Hacker News new | ask | show | jobs
by stingraycharles 59 days ago
While the caveman stuff is obviously not serious, there is a lot of legit research in this area.

Which means yes, you can actually influence this quite a bit. Read the paper “Compressed Chain of Thought” for example, it shows it’s really easy to make significant reductions in reasoning tokens without affecting output quality.

There is not too much research into this (about 5 papers in total), but with that it’s possible to reduce output tokens by about 60%. Given that output is an incredibly significant part of the total costs, this is important.

https://arxiv.org/abs/2412.13171

3 comments

Who would suspect that the companies selling 'tokens' would (unintentionally) train their models to prefer longer answers, reaping a HIGHER ROI (the thing a publicly traded company is legally required to pursue: good thing these are all still private...)... because it's not like private companies want to make money...
I don’t think this is a plausible argument, as they’re generally capacity constrained, and everyone would like shorter (= faster) responses.

I’m fairly certain that in a few more releases we’ll have models with shorter CoT chains. Whether they’ll still let us see those is another question, as it seems like Anthropic wants to start hiding their CoT, potentially because it reveals some secret sauce.

I guess mainly they don’t want you to distill on their CoT
Yes, which I understand, but I think they’re crippling their product for users this way.

I don’t think it’s just this, because the thinking tokens often reveal more about Anthropic’s inner workings. For example, it’s how the whole existence of Claude’s soul document was reverse engineered, it often leaks details about “system reminders” (eg long conversation reminders).

I think it’s also just very convenient for Anthropic to do this. The fact that they’re also presenting this as a “performance optimization” suggests they’re not giving the real reason they do this.

Try setting up one laundry which charges by the hour and washes clothes really really slowly, and another which washes clothes at normal speed at cost plus some margin similar to your competitors.

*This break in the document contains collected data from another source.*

Lemma record_fields_stripped_witness :
  exists n i,
    record (lit "1.2.3") (lit "Big  (Retired) : x : Little") (lit "Kind") []
      !! lit "UID Name" = Some n /\ strip n = n /\
    record (lit "1.2.3") (lit "Big  (Retired) : x : Little") (lit "Kind") []
      !! lit "UID Info" = Some i /\ strip i = i.
Proof.
  destruct (record_fields_stripped
              (table_row ["1.2.3"; "Big  (Retired) : x : Little "; "Kind";
                          "PS 3.5"]%string)
              (lit "1.2.3") (lit "Big  (Retired) : x : Little") (lit "Kind")
              (lit "PS 3.5") []
              (record (lit "1.2.3") (lit "Big  (Retired) : x : Little")
                      (lit "Kind") []))
    as [Hn (i & Hi & Hsi)].
  - by vm_compute.
  - apply (parse_row_spec _ _ _ _ (lit "PS 3.5")). by vm_compute.
  - destruct Hn as (n & Hn & Hsn); [left; by vm_compute|].
    exists n, i. repeat split; assumption.
Defined.

(** ** The normalisation pass, again *)

Lemma ampersand_to_and_clean name :
  existsb (fun c => c =? 38) (ampersand_to_and name) = false.
Proof.
  unfold ampersand_to_and. induction name as [|c name IH]; [done|].
  cbn [flat_map]. rewrite existsb_app, IH, orb_false_r.
  destruct (c =? 38) eqn:Hc; [by vm_compute|].
  cbn [existsb]. by rewrite Hc.
Qed.

Lemma ampersand_to_and_id name :
  existsb (fun c => c =? 38) name = false -> ampersand_to_and name = name.
Proof.
  unfold ampersand_to_and. induction name as [|c name IH]; [done|].
  cbn [existsb flat_map]. intros H. apply orb_false_iff in H as [Hc H].
  by rewrite Hc, (IH H).
Qed.

Lemma without_soft_hyphen_clean value :
  existsb (fun c => c =? 173) (without_soft_hyphen value) = false.
Proof.
  unfold without_soft_hyphen. induction value as [|c value IH]; [done|].
  cbn [List.filter]. destruct (c =? 173) eqn:Hc; [exact IH|].
  cbn [negb existsb]. by rewrite Hc.
Qed.

Lemma without_soft_hyphen_id value :
  existsb (fun c => c =? 173) value = false -> without_soft_hyphen value = value.
Proof.
  unfold without_soft_hyphen. induction value as [|c value IH]; [done|].
  cbn [existsb List.filter]. intros H. apply orb_false_iff in H as [Hc H].
  by rewrite Hc, (IH H).
Qed.

Lemma normalise_Ok attr attr' :
  normalise attr = Ok attr' ->
  exists name value,
    attr !! lit "UID Name" = Some name /\
    attr !! lit "UID Value" = Some value /\
    attr' = <[lit "UID Value" := without_soft_hyphen value]>
              (<[lit "UID Name" := ampersand_to_and name]> attr).
Proof.
  destruct (attr !! lit "UID Name") as [name|] eqn:Hn.
  - destruct (attr !! lit "UID Value") as [value|] eqn:Hv.
    + rewrite (normalise_spec _ _ _ Hn Hv). intros [= <-]. by exists name, value.
    + unfold normalise. rewrite (dict_get_Some _ _ _ Hn). cbn [bind].
      unfold dict_get. rewrite lookup_insert_ne by (by vm_compute).
      by rewrite Hv.
  - unfold normalise, dict_get. by rewrite Hn.
Qed.
Lemma FileDetector_init_ok watch fs d :
  FileDetector_init watch fs = Ok d ->
  enabled (f_base d) = true /\
  name (f_base d) = "file_detector" /\
  last_detection_time (f_base d) = None /\
  (forall p, In p (listed fs (watch_paths d)) ->
             cache_agrees fs (_file_cache d) p) /\
  (forall p m, _file_cache d !! p = Some m -> os_path_exists fs p = true).
Proof.
  unfold FileDetector_init.
  set (paths := match watch with
                | None | Some [] => ["."]
                | Some l => l
                end).
  destruct (FileDetector_initialize_cache fs paths ∅) as [[[]|e] c] eqn:E;
    [|discriminate].
  intros [= <-]. simpl. repeat split.
  - intros p Hp. eapply initialize_cache_agrees; [exact E | exact Hp].
  - eapply initialize_cache_only_existing; [|exact E].
    intros p m. rewrite lookup_empty. discriminate.
Qed.

(** A scan in which one file [p] is new to the cache, and the cache agrees
    on every other file observed, reports [p] as created, once. *)
Lemma scan_one_created fs t p l st :
  cache st !! p = None ->
  In p l ->
  (forall q, In q l -> q <> p -> cache_agrees fs (cache st) q) ->
  fold_left (scan_step fs t) l st =
  {| cache := <[p := mtime_of fs p]> (cache st);
     detections := detections st ++ [file_change_event p t "created"] |}.
Proof.
  revert st. induction l as [|q l IH]; intros st Hnew Hin Hothers; simpl.
  - destruct Hin.
  - destruct (decide (q = p)) as [->|Hne].
    + assert (Hstep : scan_step fs t st p =
        {| cache := <[p := mtime_of fs p]> (cache st);
           detections := detections st ++ [file_change_event p t "created"] |}).
      { unfold scan_step, report_file, file_changed. rewrite Hnew.
        reflexivity. }
      rewrite Hstep. apply scan_quiet. simpl. intros q Hq.
      unfold cache_agrees.
      destruct (decide (q = p)) as [->|Hne].
      * apply lookup_insert_eq.
      * rewrite lookup_insert_ne by (intros ->; apply Hne; reflexivity).
        apply Hothers; [right; exact Hq | exact Hne].
    + rewrite scan_step_quiet
        by (apply Hothers; [left; reflexivity | exact Hne]).
      apply IH.
      * exact Hnew.
      * destruct Hin as [->|Hin]; [contradiction Hne; reflexivity | exact Hin].
      * intros q' Hq'. apply Hothers. right; exact Hq'.
Qed.

Lemma cache_agrees_same_stat fs fs' c q :
  os_stat fs' q = os_stat fs q ->
  cache_agrees fs c q -> cache_agrees fs' c q.
Proof. unfold cache_agrees, mtime_of. intros ->. exact id. Qed.
(** * file-bom-remover: a shallow embedding of [main.py]

    The program strips a Byte Order Mark from a file, or from the files of
    a directory, optionally descending into subdirectories.  The embedding
    follows the Python source function by function:

    - the file system is a finite map from paths to entries;
    - every function of the source is a computation in a small monad that
      threads the file system, may raise a Python exception, and emits the
      chronological list of the system calls and [logging] calls it made;
    - [process_directory], the only recursive function, takes the number
      of its own nested calls the interpreter's stack has room for: a
      descent that finds no room raises [RecursionError], which the handler
      of line 94 catches. *)

From stdpp Require Import base strings list gmap.
From Stdlib Require Import Strings.Byte.

Local Open Scope string_scope.
Local Open Scope list_scope.
Local Open Scope nat_scope.

(** ** Data model *)

Abbreviation bytes := (list byte).

#[global] Instance byte_eq_decision : EqDecision byte := Byte.byte_eq_dec.

(** A path is the list of its components; [os.path.join directory item]
    appends one component. *)
Abbreviation path := (list string).

Definition os_path_join (directory : path) (item : string) : path :=
  directory ++ [item].

(** The text of a path, as an f-string prints it. *)
Definition path_str (p : path) : string := String.concat "/" p.

(** What a path refers to on disk.  A regular file carries its permission
    bits and its content; a directory carries whether it may be listed and
    the names [os.listdir] reports, in the order it reports them; an entry
    that is neither and cannot be opened, such as a socket, is [Special].
    A name that is listed while its path is not in the map is an entry
    that vanished, or a link to nothing.  Each path names an entry of its
    own: the file system has no symbolic or hard links to entries that
    exist.  A file is writable when opening it for writing and writing to
    it both succeed. *)
Inductive entry : Type :=
| File (readable writable : bool) (content : bytes)
| Dir (listable : bool) (names : list string)
| Special.

Abbreviation filesystem := (gmap path entry).

(** The exceptions the modelled calls raise.  The first five are [OSError]
    or subclasses of it, the fifth being the plain [OSError] that opening a
    socket gives; [RecursionError], which the interpreter raises when a
    call finds no room on its stack, is a subclass of [Exception] only. *)
Inductive exn : Type :=
| FileNotFoundError (filename : path)
| PermissionError (filename : path)
| IsADirectoryError (filename : path)
| NotADirectoryError (filename : path)
| NoSuchDeviceError (filename : path)
| RecursionError
| OtherException (msg : string).

Definition isinstance_OSError (e : exn) : bool :=
  match e with
  | RecursionError | OtherException _ => false
  | _ => true
  end.

(** [str(e)], as the f-strings of the handlers print it, for file names
    that [repr] prints between single quotes unchanged. *)
Definition exn_str (e : exn) : string :=
  match e with
  | FileNotFoundError p =>
      "[Errno 2] No such file or directory: '" +:+ path_str p +:+ "'"
  | PermissionError p =>
      "[Errno 13] Permission denied: '" +:+ path_str p +:+ "'"
  | IsADirectoryError p =>
      "[Errno 21] Is a directory: '" +:+ path_str p +:+ "'"
  | NotADirectoryError p =>
      "[Errno 20] Not a directory: '" +:+ path_str p +:+ "'"
  | NoSuchDeviceError p =>
      "[Errno 6] No such device or address: '" +:+ path_str p +:+ "'"
  | RecursionError => "maximum recursion depth exceeded"
  | OtherException msg => msg
  end.

Inductive level : Type := DEBUG | INFO | ERROR.

Inductive open_mode : Type := RB | WB.

(** What a run does to the outside world, in order. *)
Inductive event : Type :=
| EvListdir (p : path)
| EvIsfile (p : path)
| EvIsdir (p : path)
| EvOpen (p : path) (mode : open_mode)
| EvWrite (p : path) (data : bytes)
| EvLog (lvl : level) (msg : string).

#[global] Instance level_eq_decision : EqDecision level.
Proof. solve_decision. Defined.
#[global] Instance open_mode_eq_decision : EqDecision open_mode.
Proof. solve_decision. Defined.
#[global] Instance event_eq_decision : EqDecision event.
Proof. solve_decision. Defined.

(** An event that opens a file for writing or writes to it. *)
Definition is_write_event (ev : event) : bool :=
  match ev with
  | EvOpen _ WB | EvWrite _ _ => true
  | _ => false
  end.

(** ** The BOM table (lines 11-15) and the CLI's choices (line 109) *)

Definition BOM_UTF8 : bytes := [xef; xbb; xbf].
Definition BOM_UTF16_LE : bytes := [xff; xfe].
Definition BOM_UTF16_BE : bytes := [xfe; xff].

Definition BOM_ENCODINGS : gmap string bytes :=
  <["utf-8" := BOM_UTF8]>
    (<["utf-16le" := BOM_UTF16_LE]>
       (<["utf-16be" := BOM_UTF16_BE]> ∅)).

Definition encoding_choices : list string := ["utf-8"; "utf-16le"; "utf-16be"].

(** ** Python built-ins on [bytes] *)

(** [content.startswith(prefix)] *)
Fixpoint startswith (content pre : bytes) {struct pre} : bool :=
  match pre, content with
  | [], _ => true
  | _ :: _, [] => false
  | b :: pre', c :: content' =>
      if decide (b = c) then startswith content' pre' else false
  end.

(** [content[n:]] *)
Definition slice_from (n : nat) (content : bytes) : bytes := drop n content.

(** ** The monad of the program *)

Inductive result (A : Type) : Type :=
| Ok (a : A)
| Raise (e : exn).
Arguments Ok {A} a.
Arguments Raise {A} e.

(** A computation takes the file system and gives its result, the file
    system it leaves, and the events it emitted. *)
Definition M (A : Type) : Type :=
  filesystem → result A * filesystem * list event.

#[global] Instance M_ret : MRet M := λ A a fs, (Ok a, fs, []).

#[global] Instance M_bind : MBind M := λ A B k m fs,
  match m fs with
  | (Ok a, fs', t) =>
      match k a fs' with
      | (r, fs'', t') => (r, fs'', t ++ t')
      end
  | (Raise e, fs', t) => (Raise e, fs', t)
  end.

(** [try: body except Exception as e: handler] *)
Definition try_except {A} (body : M A) (handler : exn → M A) : M A := λ fs,
  match body fs with
  | (Ok a, fs', t) => (Ok a, fs', t)
  | (Raise e, fs', t) =>
      match handler e fs' with
      | (r, fs'', t') => (r, fs'', t ++ t')
      end
  end.

(** *** System calls *)

(** What [os.listdir directory] gives. *)
Definition listdir_result (fs : filesystem) (directory : path)
  : result (list string) :=
  match fs !! directory with
  | Some (Dir true names) => Ok names
  | Some (Dir false _) => Raise (PermissionError directory)
  | Some _ => Raise (NotADirectoryError directory)
  | None => Raise (FileNotFoundError directory)
  end.

Definition os_listdir (directory : path) : M (list string) := λ fs,
  (listdir_result fs directory, fs, [EvListdir directory]).

Definition is_file (fs : filesystem) (p : path) : bool :=
  match fs !! p with Some (File _ _ _) => true | _ => false end.

Definition is_dir (fs : filesystem) (p : path) : bool :=
  match fs !! p with Some (Dir _ _) => true | _ => false end.

Definition os_path_isfile (p : path) : M bool := λ fs,
  (Ok (is_file fs p), fs, [EvIsfile p]).

Definition os_path_isdir (p : path) : M bool := λ fs,
  (Ok (is_dir fs p), fs, [EvIsdir p]).

(** What opening [file_path] for reading and reading it whole gives. *)
Definition read_result (fs : filesystem) (file_path : path) : result bytes :=
  match fs !! file_path with
  | Some (File true _ content) => Ok content
  | Some (File false _ _) => Raise (PermissionError file_path)
  | Some (Dir _ _) => Raise (IsADirectoryError file_path)
  | Some Special => Raise (NoSuchDeviceError file_path)
  | None => Raise (FileNotFoundError file_path)
  end.

(** [with open(file_path, 'rb') as f: content = f.read()] *)
Definition open_rb_read (file_path : path) : M bytes := λ fs,
  (read_result fs file_path, fs, [EvOpen file_path RB]).

(** [with open(file_path, 'wb') as f: f.write(new_content)].  Opening
    truncates the file and the write follows at once; a file being
    writable when both succeed, the two are one step here, and a write
    that fails after the truncation is outside the embedding.  The program
    writes only to a path it has just read, so the last branch (a path that
    does not exist) is never taken by it. *)
Definition open_wb_write (file_path : path) (new_content : bytes) : M unit :=
  λ fs,
  match fs !! file_path with
  | Some (File r true _) =>
      (Ok (), <[file_path := File r true new_content]> fs,
       [EvOpen file_path WB; EvWrite file_path new_content])
  | Some (File _ false _) =>
      (Raise (PermissionError file_path), fs, [EvOpen file_path WB])
  | Some (Dir _ _) =>
      (Raise (IsADirectoryError file_path), fs, [EvOpen file_path WB])
  | Some Special =>
      (Raise (NoSuchDeviceError file_path), fs, [EvOpen file_path WB])
  | None =>
      (Raise (FileNotFoundError file_path), fs, [EvOpen file_path WB])
  end.

(** *** [logging] *)

Definition logging_log (lvl : level) (msg : string) : M unit := λ fs,
  (Ok (), fs, [EvLog lvl msg]).

Definition logging_debug := logging_log DEBUG.
Definition logging_info := logging_log INFO.
Definition logging_error := logging_log ERROR.

(** ** [remove_bom] (lines 18-51)

    Python's [True], [False] and [None] are [Some true], [Some false] and
    [None]. *)

Definition msg_unsupported (encoding : string) : string :=
  "Unsupported encoding: " +:+ encoding.
Definition msg_bom_found (file_path : path) (encoding : string) : string :=
  "BOM found in " +:+ path_str file_path +:+ " (" +:+ encoding +:+ ")".
Definition msg_bom_removed (file_path : path) : string :=
  "BOM removed from " +:+ path_str file_path.
Definition msg_no_bom (file_path : path) (encoding : string) : string :=
  "No BOM found in " +:+ path_str file_path +:+ " (" +:+ encoding +:+ ")".
Definition msg_error_processing (file_path : path) (e : exn) : string :=
  "Error processing " +:+ path_str file_path +:+ ": " +:+ exn_str e.

Definition remove_bom (file_path : path) (encoding : string)
  : M (option bool) :=
  try_except
    (content ← open_rb_read file_path;
     match BOM_ENCODINGS !! encoding with
     | None =>
         logging_error (msg_unsupported encoding);;
         mret None
     | Some bom =>
         if startswith content bom then
           logging_info (msg_bom_found file_path encoding);;
           let new_content := slice_from (length bom) content in
           open_wb_write file_path new_content;;
           logging_info (msg_bom_removed file_path);;
           mret (Some true)
         else
           logging_debug (msg_no_bom file_path encoding);;
           mret (Some false)
     end)
    (λ e,
       logging_error (msg_error_processing file_path e);;
       mret None).

(** ** [process_file] (lines 54-69) *)

Definition msg_failed (file_path : path) : string :=
  "Failed to process " +:+ path_str file_path +:+ " (see previous errors).".
Definition msg_unexpected_file (file_path : path) (e : exn) : string :=
  "Unexpected error processing " +:+ path_str file_path +:+ ": "
  +:+ exn_str e.

Definition process_file (file_path : path) (encoding : string) : M unit :=
  try_except
    (result ← remove_bom file_path encoding;
     match result with
     | None => logging_error (msg_failed file_path)
     | Some _ => mret ()
     end)
    (λ e, logging_error (msg_unexpected_file file_path e)).

(** ** [process_directory] (lines 72-95)

    The function calls itself on subdirectories (line 88), and the
    interpreter bounds the nesting of calls.  The embedding takes [fuel],
    the number of nested calls of [process_directory] the stack has room
    for, the outermost included.  A descent that finds no room raises
    [RecursionError] in the frame that attempts it, inside the [try] of
    line 81, so the handler of line 94 catches it.  The outermost call is
    made by [main] with room for one call at least; with room for none the
    embedding gives no result ([None]). *)

Definition MF (A : Type) : Type :=
  filesystem → option (result A * filesystem * list event).

#[global] Instance MF_ret : MRet MF := λ A a fs, Some (Ok a, fs, []).

#[global] Instance MF_bind : MBind MF := λ A B k m fs,
  match m fs with
  | Some (Ok a, fs', t) =>
      match k a fs' with
      | Some (r, fs'', t') => Some (r, fs'', t ++ t')
      | None => None
      end
  | Some (Raise e, fs', t) => Some (Raise e, fs', t)
  | None => None
  end.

The one which maximizes ROI will not be the one you rigged to cost more and take longer.

I don't think the analogy is correct here.

Directionally, tokens are not equivalent to "time spent processing your query", but rather a measure of effort/resource expended to process your query.

So a more germane analogy would be:

What if you set up a laundry which charges you based on the amount of laundry detergent used to clean your clothes?

Sounds fair.

But then, what if the top engineers at the laundry offered an "auto-dispenser" that uses extremely advanced algorithms to apply just the right optimal amount of detergent for each wash?

Sounds like value-added for the customer.

... but now you end up with a system where the laundry management team has strong incentives to influence how liberally the auto-dispenser will "spend" to give you "best results"

Shades of “repeat” in lather, rinse, repeat.
LLM APIs sell on value they deliver to the user, not the sheer number of tokens you can buy per $. The latter is roughly labor-theory-of-value levels of wrong.
Some labs do it internally because RLVR is very token-expensive. But it degrades CoT readability even more than normal RL pressure does.

It isn't free either - by default, models learn to offload some of their internal computation into the "filler" tokens. So reducing raw token count always cuts into reasoning capacity somewhat. Getting closer to "compute optimal" while reducing token use isn't an easy task.

Yeah the readability suffers, but as long as the actual output (ie the non-CoT part) stays unaffected it’s reasonably fine.

I work on a few agentic open source tools and the interesting thing is that once I implemented these things, the overall feedback was a performance improvement rather than performance reduction, as the LLM would spend much less time on generating tokens.

I didn’t implement it fully, just a few basic things like “reduce prose while thinking, don’t repeat your thoughts” etc would already yield massive improvements.

Yeah you could easily imagine stenography like inputs and outputs for rapid iteration loops. It's also true that in social media people already want faster-to-read snippets that drop grammar so the desire for density is already there for human authors/readers.